The lawsuit seeks to evict Newton, his family, several dogs and horses from the property so that work can continue.
Newton and Geneva Clark, a half owner of CSD Management, a legal entity involved in the project, accused Kennedy of creating the problems.
"I will not condone nor support (Kennedy’s) actions or anyone who is supporting him in this lawsuit," Clark said in a statement.
According to McCrea, Newton’s personal behavior obstructed work and "created a hostile and intimidating work environment.
McCrea cited as an example an unidentified female equestrian trainer he said quit Newton’s staff over allegedly being subjected to repeated sexual harassment. In court papers, McCrea quoted from a letter written by the woman’s attorney that describes instances when Newton "would push up hard against her as he kissed her open-mouthed on the lips. Each kiss was wet, sloppy and disgusting and clearly of a sexual nature."
McCrea depicted Newton’s home as being in a state of squalor before June 22, 2010, when CSD LLC purchased it and about 40 acres for about $19.5 million. More than 80 horses at Casa de Shenandoah lived either in a paddock "covered with hundreds of tons of horse manure" piled more than six feet high in spots or in a barn "saturated in a sea of standing urine," McCrea wrote in the lawsuit.
McCrea claims CSD, part-owned by Kennedy, has spent more than $30 million to clean and renovate the property, even as workers were harassed by "large, vicious dogs" that roam the property and have bitten more than a dozen people.
Newton, he alleges, has refused to co-operate further on various parts of the project, effectively halting work.
Late Thursday, Newton attorney J. Stephen Peek released a statement cataloging a lengthy list of misdeeds by Kennedy and CSD, including "failing to build the museum and performance theater, constant bullying and threatening employees, spending exorbitant amounts of money" and not providing proper shelter for animals.
The Clark County Fire Department halted work on a visitor welcome center after Kennedy started construction before obtaining permits, Peek said in a statement.
Peek said the sexual harassment claim was "completely fabricated" by a fired employee attempting to wring money from Newton.
"The (Kennedy) lawsuit … is nothing more than a salacious, meritless attempt to deflect attention from Newtons’ forthcoming lawsuit" that will focus on Kennedy’s alleged mismanagement, Peek said.
Modeled on the current use of Elvis Presley’s Graceland estate in Memphis, The Casa de Shenandoah project has been controversial from the start. As plans moved through the county review process, angry neighbors complained that making Casa de Shenandoah – at the southwest corner of Sunset and South Pecos roads – a tourist attraction would create unwanted congestion in a still-rural area.
The master plan called for a museum housing artifacts of Newton’s life and career in the house, exhibit areas for his Arabian horses and car collection, a car wash, a theater and tours of the home. A 500-space parking lot was supposed to be included in the package.

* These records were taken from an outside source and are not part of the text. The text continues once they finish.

Lemma bypass_passes bypass domain :
  match bypass with Some ab => is_bypass_domain ab domain | None => false end = false ↔
  ∀ listed e, bypass = Some listed → e ∈ listed →
    let n := to_ascii_lowercase (strip_dot domain) in n ≠ e ∧ ∀ p, n ≠ p ++ DOT :: e.
Proof.
  destruct bypass as [ab|]; [|done]. rewrite is_bypass_normalised, <- not_true_iff_false, bypass_matches_spec. split.
  - intros H listed e [= <-] He n. split; [intros E|intros p E]; apply H; exists e; (split; [done|]); [by left|right; by exists p].
  - intros H (e & He & Hm). destruct (H ab e eq_refl He) as [H1 H2]. destruct Hm as [Hm|[p Hm]]; [done|by destruct (H2 p)].
Qed.

(** C31: the gate in front of a query.  For a name the wire validation accepts,
    the only state that changes is that of the rate limiter, which charges the
    client's budget, evicting another client's when it is full, whatever the
    other checks say.  The query goes on exactly when the budget
    admits it, every label is made of letters, digits, hyphens and underscores
    and has no hyphen at an end, the name is no listed resolver and is not below
    one, its shape is not that of a tunnel unless it is a reverse query, and, if
    the answer carries addresses, no four labels in a row anywhere in it are an
    IPv4 address: the fixed buffer of the scan cuts no accepted name off. *)
Theorem pre_query_exact rate_iter l ip domain rt t :
  validate_query false false (split "." domain) = Ok () →
  let '(l', verdict) := check_pre_query rate_iter l ip domain rt t in
  let '(charged, admitted) := layer_rate_check rate_iter l ip t in
  l' = charged ∧
  (verdict = Ok () ↔
     admitted = true ∧ domain ≠ [] ∧ Forall plain_label (name_labels domain)
     ∧ (rt = RtA ∨ rt = RtAAAA ∨ rt = RtHTTPS ∨ rt = RtSVCB → ¬ octet_run (name_labels domain))
     ∧ (∀ listed e, sl_anti_bypass l = Some listed → e ∈ listed →
          let n := to_ascii_lowercase (strip_dot domain) in n ≠ e ∧ ∀ p, n ≠ p ++ DOT :: e)
     ∧ (∀ params trackers, sl_tunneling l = Some (params, trackers) → rt ≠ RtPTR → check params domain = Clean)).
Proof.
  intros Hv. unfold check_pre_query. pose proof (layer_rate_keeps rate_iter l ip t) as Hk.
  destruct (layer_rate_check rate_iter l ip t) as [l1 admitted]. cbn [fst] in Hk. destruct Hk as [Hb Ht].
  destruct admitted; [|split; [done|]; by split; [|intros (? & _)]]. split; [done|]. unfold check_shape. rewrite Hb, Ht.
  destruct (validate_domain_chars domain) as [[]|e] eqn:Ec.
  2:{ split; [done|]. intros (_ & H1 & H2 & _). assert (validate_domain_chars domain = Ok ()) by (by apply validate_domain_chars_Ok). congruence. }
  apply validate_domain_chars_Ok in Ec as [Hne Hpl].
  pose proof (rebinding_caught domain rt Hv) as Hr.
  destruct (rebindable rt && has_rebinding_pattern domain).
  { split; [done|]. intros (_ & _ & _ & H & _). destruct (proj1 Hr eq_refl) as [H1 H2]. by destruct (H H1). }
  pose proof (bypass_passes (sl_anti_bypass l) domain) as Hby.
  destruct (match sl_anti_bypass l with Some ab => _ | None => _ end).
  { split; [done|]. intros (_ & _ & _ & _ & H & _). by apply Hby in H. }
  rewrite <- Hby. assert (¬ ((rt = RtA ∨ rt = RtAAAA ∨ rt = RtHTTPS ∨ rt = RtSVCB) ∧ octet_run (name_labels domain))) as Hno by (by intros H%Hr).
  destruct (sl_tunneling l) as [[params trackers]|].
  - destruct (bool_decide_reflect (rt = RtPTR)) as [Hp|Hp]; cbn [negb andb].
    + split; [|done]. intros _. split_and!; try done. intros H1 H2. by apply Hno.
    + destruct (check params domain) eqn:Eck; (split; [try done|]); try done.
      * intros _. split_and!; try done; [intros H1 H2; by apply Hno|by intros ? ? [= <- <-] _].
      * intros (_ & _ & _ & _ & _ & H). by rewrite (H params trackers eq_refl Hp) in Eck.
  - rewrite andb_false_r. split; [|done]. intros _. split_and!; try done. intros H1 H2. by apply Hno.
Qed.
End Gate.
(* ===== verification/Handler.v ===== *)
(** * The request handler: [src/dns/handler.rs]

    One query from its arrival to the message that answers it, through the
    components of the other files in the order of the source.  What the handler
    changes is a state that is passed on: the security layer, the response
    cache, the throttle of the resolver and the events it emits.  The upstream,
    the clocks, the DNSSEC verdict and the transport are given by the [World] of
    the request; the policy does not change while one request is handled. *)

From S2P Require Import Prelude RustStr SortedSlice DnsTypes Domain Rules Evaluator Shard Decision Limits Admission Ast Compiler CompilerIndex CompilerStore Engine EngineProofs EngineVerdict ActivePolicy CustomList Profile Cname Windows Limiter TokenBucket Schedule Cidr Resolver ResolverProofs Rewrite LocalRecords ClientSubnet Cache Tunnelling Guards Security.

(** ** Names on the wire *)

(** What starts an escape in the text of a name. *)
Definition BACKSLASH : ascii := "\"%char.

(** [hickory_proto]'s names as every component reads them: the labels without
    the root, the comparison of the CNAME walk, [PartialEq] and [from_ascii].
    [to_ascii] writes the labels with dots between and, for a fully qualified
    name, a dot behind, and escapes with a backslash every byte of a label that is
    a dot or no printable ASCII. *)
Class WireNames := {
  wn_local :: LocalNames;
  wn_iter : LName → list str;
  wn_eq_ignore_root : LName → LName → bool;
  wn_eq_ignore_root_spec : ∀ a b,
    wn_eq_ignore_root a b = true ↔ map to_ascii_lowercase (wn_iter a) = map to_ascii_lowercase (wn_iter b);
  wn_labels_nonempty : ∀ n, Forall (fun l => l ≠ []) (wn_iter n);
  wn_to_ascii : ∀ n, BACKSLASH ∉ lname_to_ascii n →
    Forall (Forall (fun b => name_byte b = true)) (wn_iter n) ∧ ∃ root, (root = [] ∨ root = [DOT]) ∧ lname_to_ascii n = join DOT (wn_iter n) ++ root;
  wn_eq : LName → LName → bool;
  wn_from_ascii : str → option LName;
}.

#[export] Instance wire_crate {W : WireNames} : NameCrate :=
  {| Name := LName; name_iter := wn_iter; eq_ignore_root := wn_eq_ignore_root;
     eq_ignore_root_spec := wn_eq_ignore_root_spec; name_labels_nonempty := wn_labels_nonempty |}.

(** The record payload the cache stores: owner and data. *)
Abbreviation wire_payload := (LName * LData)%type.

Section Records.
Context {W : WireNames}.

Definition of_cached (r : @CRecord wire_payload) : LRecord :=
  {| lr_name := (cr_payload r).1; lr_ttl := cr_ttl r; lr_data := (cr_payload r).2 |}.

(** A record as the CNAME walk reads it. *)
Definition as_dns_record (r : LRecord) : DnsRecord :=
  {| rec_name := lr_name r; rec_type_cname := bool_decide (record_type r = RtCNAME);
     rec_data := match lr_data r with DCNAME t => RCname t | _ => ROther end |}.

(** A record as the address filter reads it. *)
Definition as_address (r : LRecord) : AddressData :=
  match lr_data r with DA ip => DataA ip | DAAAA ip => DataAAAA ip | _ => DataOther end.

(** ** Requests and messages *)

Record Question := { qn_name : LName; qn_type : RecordType; qn_class : DNSClass }.

Record DnsRequest := { rq_src : IpAddr; rq_queries : list Question }.

(** What is set on the response beyond what the request dictates; [ms_soa] is
    the lifetime of the synthesised SOA record, when there is one. *)
Record Message := {
  ms_code : ResponseCode;
  ms_recursion_available : bool;
  ms_truncation : bool;
  ms_authentic : bool;
  ms_answers : list LRecord;
  ms_soa : option Z;
}.

Definition no_records (code : ResponseCode) : Message :=
  {| ms_code := code; ms_recursion_available := false; ms_truncation := false; ms_authentic := false; ms_answers := []; ms_soa := None |}.

Definition answer_message (records : list LRecord) (soa : option Z) : Message :=
  {| ms_code := NoError; ms_recursion_available := true; ms_truncation := false; ms_authentic := false; ms_answers := records; ms_soa := soa |}.

Definition truncated_message : Message :=
  {| ms_code := NoError; ms_recursion_available := true; ms_truncation := true; ms_authentic := false; ms_answers := []; ms_soa := None |}.

(** [send_blocked] *)
Definition blocked_message (qname : LName) (rt : RecordType) (ttl : Z) : Message :=
  match rt with
  | RtA => answer_message [{| lr_name := qname; lr_ttl := ttl; lr_data := DA 0 |}] None
  | RtAAAA => answer_message [{| lr_name := qname; lr_ttl := ttl; lr_data := DAAAA 0 |}] None
  | _ => answer_message [] (Some ttl)
  end.

Inductive BlockResponseV1 := BrZero | BrNxdomain | BrRefused | BrSoaNodata.

(** [send_block_response] *)
Definition block_response_message (qname : LName) (rt : RecordType) (ttl : Z) (response : BlockResponseV1) : Message :=
  match response with
  | BrZero => blocked_message qname rt ttl
  | BrNxdomain => no_records NXDomain
  | BrRefused => no_records DnsTypes.Refused
  | BrSoaNodata => answer_message [] (Some ttl)
  end.

(** [send_rfc8482] *)
Definition hinfo_message (qname : LName) (ttl : Z) : Message :=
  answer_message [{| lr_name := qname; lr_ttl := ttl; lr_data := DHINFO (lit "RFC8482") |}] None.

Definition fwd_name_for (domain : str) (rewrote : bool) (name : LName) : LName :=
  if rewrote then default name (wn_from_ascii (domain ++ lit ".")) else name.

Definition REWRITE_CNAME_TTL_SECS : Z := 300.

Kennedy’s complaint said Newton refused to catalog and turn over the artifacts.
In addition, according to McCrea, the deal called for spending as much as $2 million on a new home for Newton, but the singer and his family refused to move out of the mansion to make way for the conversion.
At the time the Clark County Commission approved the project in November 2010, Newton predicted it would open in 2011 and create 300 to 500 jobs.
Newton has sought to maintain a community-oriented image, by helping in the effort to locate a USO center at McCarran International Airport, as an example. But his chronic financial missteps include a personal bankruptcy 20 years ago.
The 70-year-old Newton has counted more than 30,000 performances in Las Vegas spanning four decades at venues that have included the Flamingo, the Stardust, the Las Vegas Hilton and, most recently, the Tropicana.